→ Your assignment
Reproduce word for word the lines between those holding "Definition GraphqlError_field (k" and "forward-only document: the", inclusive, and nothing else from the data below.

→ Supplied records
Definition Variable_field (k : string) (v : json) (x : Variable_)
    : option Variable_ :=
  if String.eqb k "name" then
    s ← into_string v (var_Name x); Some (mkVariable s (var_Label x))
  else if String.eqb k "label" then
    s ← into_string v (var_Label x); Some (mkVariable (var_Name x) s)
  else Some x.

Definition into_Variable (v : json) (cur : Variable_) : option Variable_ :=
  match v with
  | JObject ms => into_struct Variable_field ms cur
  | JNull => Some cur
  | _ => None
  end.

Definition into_Categories (v : json) (cur : list Category)
    : option (list Category) :=
  match v with
  | JArray es => into_elems (fun e => into_Category e zeroCategory) es
  | JNull => Some []
  | _ => None
  end.

Definition Dimension_field (k : string) (v : json) (d : Dimension)
    : option Dimension :=
  if String.eqb k "count" then
    n ← into_int v (dim_Count d);
    Some (mkDimension n (dim_Categories d) (dim_Variable d))
  else if String.eqb k "categories" then
    cs ← into_Categories v (dim_Categories d);
    Some (mkDimension (dim_Count d) cs (dim_Variable d))
  else if String.eqb k "variable" then
    x ← into_Variable v (dim_Variable d);
    Some (mkDimension (dim_Count d) (dim_Categories d) x)
  else Some d.

Definition zeroDimension : Dimension := mkDimension 0 [] (mkVariable "" "").

Definition into_Dimension (v : json) : option Dimension :=
  match v with
  | JObject ms => into_struct Dimension_field ms zeroDimension
  | JNull => Some zeroDimension
  | _ => None
  end.

(** [dec.Decode(&dims)] for [var dims table.Dimensions].  The type
    [table.Dimensions] is not among the sources; following the data model of
    the specification it is a slice of dimensions.  The inner option is the
    slice, [None] being [nil]. *)
Definition decode_Dimensions (v : json) : option (option (list Dimension)) :=
  match v with
  | JArray es => ds ← into_elems into_Dimension es; Some (Some ds)
  | JNull => Some None
  | _ => None
  end.

Definition GraphqlError_field (k : string) (v : json) (e : GraphqlError)
    : option GraphqlError :=
  if String.eqb k "message" then
    s ← into_string v (err_Message e); Some (mkGraphqlError s)
  else Some e.

Definition into_GraphqlError (v : json) : option GraphqlError :=
  match v with
  | JObject ms => into_struct GraphqlError_field ms (mkGraphqlError "")
  | JNull => Some (mkGraphqlError "")
  | _ => None
  end.

(** [dec.Decode(&graphqlErrs)] for [var graphqlErrs []struct{ Message string }]. *)
Definition decode_graphqlErrs (v : json) : option (list GraphqlError) :=
  match v with
  | JArray es => into_elems into_GraphqlError es
  | JNull => Some []
  | _ => None
  end.

(** ** The decoder cursor *)

(** Modelled from the spec: package [jsonstream] (the [Decoder] that
    cantabular-query-streamed imports) is not among the sources; the cursor
    below follows the Decoder Cursor contract of the specification.  It
    stands inside a stack of opened composites.  In an object, [DecodeName]
    moves to the next member and makes its value the pending one; a value
    that was never taken is skipped by the next [DecodeName] or by
    [EndComposite]. *)
Inductive frame : Type :=
| InObject (pending : option json) (rest : list (string * json))
| InArray (rest : list json).

(** Modelled from the spec: [jsonstream.Decoder], a cursor over one
    forward-only document: the document while it has not been entered, and
    the composites entered and not yet left, innermost first. *)
Record Decoder : Type := mkDecoder {
  dec_input : option json;       (* the document, until it is entered *)
  dec_stack : list frame }.

(** The state of the streaming program: the cursor [dec] and what has been
    written to [w].  The CSV writer of [decodeValues] is flushed by a
    deferred call, so every record handed to it reaches [w], also when a
    panic unwinds. *)
Record State : Type := mkState { st_dec : Decoder; st_w : Sink }.

(** Modelled from the spec: [jsonstream.New], a cursor before the document
    that the reader holds. *)
Definition New (r : json) : Decoder := mkDecoder (Some r) [].

Definition set_stack (stack : list frame) (st : State) : State :=
  mkState (mkDecoder (dec_input (st_dec st)) stack) (st_w st).

(** Modelled from the spec: the value the cursor stands before, if any (the
    one pending token of the Decoder Cursor). *)
Definition peek (st : State) : option json :=
  match dec_stack (st_dec st) with
  | [] => dec_input (st_dec st)
  | InObject pending _ :: _ => pending
  | InArray (v :: _) :: _ => Some v
  | InArray [] :: _ => None
  end.

(** Modelled from the spec: the state after that value has been consumed;
    the cursor only moves forward. *)
Definition consume (st : State) : State :=
  match dec_stack (st_dec st) with
  | [] => mkState (mkDecoder None []) (st_w st)
  | InObject _ rest :: stk => set_stack (InObject None rest :: stk) st
  | InArray (_ :: rest) :: stk => set_stack (InArray rest :: stk) st
  | InArray [] :: _ => st
  end.

(** Modelled from the spec: taking the next value; with none pending the
    cursor fails with a structural error. *)
Definition nextValue : M State json :=
  fun st => match peek st with
            | Some v => (consume st, Ok v)
            | None => (st, Panicked StructuralError)
            end.

(** Modelled from the spec: entering a composite. *)
Definition push (f : frame) : M State unit :=
  fun st => (set_stack (f :: dec_stack (st_dec st)) st, Ok tt).

(** Modelled from the spec: [enterComposite] for
    [jsonstream.StartObjectComposite]: opens the object; on [null] answers
    [false] and leaves the [null] where it is; anything else, an array
    included, is a structural error. *)
Definition StartObjectComposite : M State bool :=
  fun st => match peek st with
            | Some (JObject ms) => (_ <- nextValue ;; push (InObject None ms) ;;; ret true) st
            | Some JNull => (st, Ok false)
            | _ => (st, Panicked StructuralError)
            end.

(** Modelled from the spec: [enterComposite] for
    [jsonstream.StartArrayComposite], in the same way. *)
Definition StartArrayComposite : M State bool :=
  fun st => match peek st with
            | Some (JArray es) => (_ <- nextValue ;; push (InArray es) ;;; ret true) st
            | Some JNull => (st, Ok false)
            | _ => (st, Panicked StructuralError)
            end.

(** Modelled from the spec: [exitComposite] for [jsonstream.EndComposite]:
    members or elements not yet consumed are skipped. *)
Definition EndComposite : M State unit :=
  fun st => match dec_stack (st_dec st) with
            | _ :: stk => (set_stack stk st, Ok tt)
            | [] => (st, Panicked StructuralError)
            end.

(** Modelled from the spec: the number of members or elements of the
    current composite not yet reached. *)
Definition remaining (st : State) : nat :=
  match dec_stack (st_dec st) with
  | InObject _ rest :: _ => length rest
  | InArray rest :: _ => length rest
  | [] => 0
  end.

(** Modelled from the spec: [hasMore] for [jsonstream.More]. *)
Definition More : M State bool :=
  fun st => (st, Ok (0 <? remaining st)%nat).

(** Modelled from the spec: [decodeName] for [jsonstream.DecodeName]: only
    inside an object with a member left; the value of the member before,
    when it was never taken, is skipped. *)
Definition DecodeName : M State string :=
  fun st => match dec_stack (st_dec st) with
            | InObject _ ((name, v) :: rest) :: stk =>
                (set_stack (InObject (Some v) rest :: stk) st, Ok name)
            | _ => (st, Panicked StructuralError)
            end.

(** Modelled from the spec: [decodeScalar] for [jsonstream.DecodeString],
    which answers a [*string], [nil] for [null]. *)
Definition DecodeString : M State (option string) :=
  v <- nextValue ;;
  match v with
  | JString s => ret (Some s)
  | JNull => ret None
  | _ => raise StructuralError
  end.

(** Modelled from the spec: [decodeScalar] for [jsonstream.DecodeNumber];
    the number is one of the integers the API sends. *)
Definition DecodeNumber : M State Z :=
  v <- nextValue ;;
  match v with
  | JNumber n => ret n
  | _ => raise StructuralError
  end.

(** Modelled from the spec: [decodeInto(shape)] for [jsonstream.Decode]:
    the next value is decoded as a whole; [None] is a non-nil [err]. *)
Definition Decode {A} (shape : json -> option A) : M State (option A) :=
  v <- nextValue ;; ret (shape v).

(** [for dec.More() { body }], the loop carrying the local variables [l].
    One member or element is reached per iteration, so the number of those
    remaining on entry bounds the iterations. *)
Fixpoint forMore_fuel {L} (fuel : nat) (body : L -> M State L) (l : L)
    : M State L :=
  more <- More ;;
  if (more : bool) then
    match fuel with
    | O => raise OutOfFuel
    | S fuel' => l' <- body l ;; forMore_fuel fuel' body l'
    end
  else ret l.

Definition forMore {L} (body : L -> M State L) (l : L) : M State L :=
  fun st => forMore_fuel (remaining st) body l st.

(** ** The row iterator of package [table] *)

(** Modelled from the spec: package [table] ([Dimensions], [NewIterator],
    [CategoryAtColumn], [Next]) is not among the sources; the iterator below
    follows the Row Iterator of the specification: one counter per
    dimension, initialised to zero, advanced by the odometer rule. *)
Record Iterator : Type := mkIterator {
  it_dims : list Dimension;
  it_indices : list Z }.

(** Modelled from the spec: [table.Dimensions.NewIterator], all counters
    zero. *)
Definition NewIterator (dims : list Dimension) : Iterator :=
  mkIterator dims (replicate (length dims) 0).

(** Modelled from the spec: [CategoryAtColumn], the category of the
    current cell in dimension [i]; an index outside a slice is a Go runtime
    panic. *)
Definition CategoryAtColumn (ti : Iterator) (i : nat) : result Category :=
  d <~ at_ (it_dims ti) i ;;
  k <~ at_ (it_indices ti) i ;;
  index (dim_Categories d) k.

(** Modelled from the spec: [Next], one step of the odometer. *)
Definition Next (ti : Iterator) : Iterator :=
  mkIterator (it_dims ti)
    (snd (odometer_step (dim_Count <$> it_dims ti) (it_indices ti))).

(** ** cantabular-query-streamed *)

Definition dquote : string := String (ascii_of_nat 34) EmptyString.
Definition newline : string := String (ascii_of_nat 10) EmptyString.

Definition write (record : list string) : M State unit :=
  modify (fun st => mkState (st_dec st) (Write record (st_w st))).

(** [for i := range dims { columns = append(columns, ti.CategoryAtColumn(i).Label) }] *)
Fixpoint labels_range (ti : Iterator) (rng : list nat) : result (list string) :=
  match rng with
  | [] => Ok []
  | i :: rng' =>
      c <~ CategoryAtColumn ti i ;;
      rest <~ labels_range ti rng' ;;
      Ok (cat_Label c :: rest)
  end.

→ Output for this exercise
Definition GraphqlError_field (k : string) (v : json) (e : GraphqlError)
    : option GraphqlError :=
  if String.eqb k "message" then
    s ← into_string v (err_Message e); Some (mkGraphqlError s)
  else Some e.

Definition into_GraphqlError (v : json) : option GraphqlError :=
  match v with
  | JObject ms => into_struct GraphqlError_field ms (mkGraphqlError "")
  | JNull => Some (mkGraphqlError "")
  | _ => None
  end.

(** [dec.Decode(&graphqlErrs)] for [var graphqlErrs []struct{ Message string }]. *)
Definition decode_graphqlErrs (v : json) : option (list GraphqlError) :=
  match v with
  | JArray es => into_elems into_GraphqlError es
  | JNull => Some []
  | _ => None
  end.

(** ** The decoder cursor *)

(** Modelled from the spec: package [jsonstream] (the [Decoder] that
    cantabular-query-streamed imports) is not among the sources; the cursor
    below follows the Decoder Cursor contract of the specification.  It
    stands inside a stack of opened composites.  In an object, [DecodeName]
    moves to the next member and makes its value the pending one; a value
    that was never taken is skipped by the next [DecodeName] or by
    [EndComposite]. *)
Inductive frame : Type :=
| InObject (pending : option json) (rest : list (string * json))
| InArray (rest : list json).

(** Modelled from the spec: [jsonstream.Decoder], a cursor over one
    forward-only document: the document while it has not been entered, and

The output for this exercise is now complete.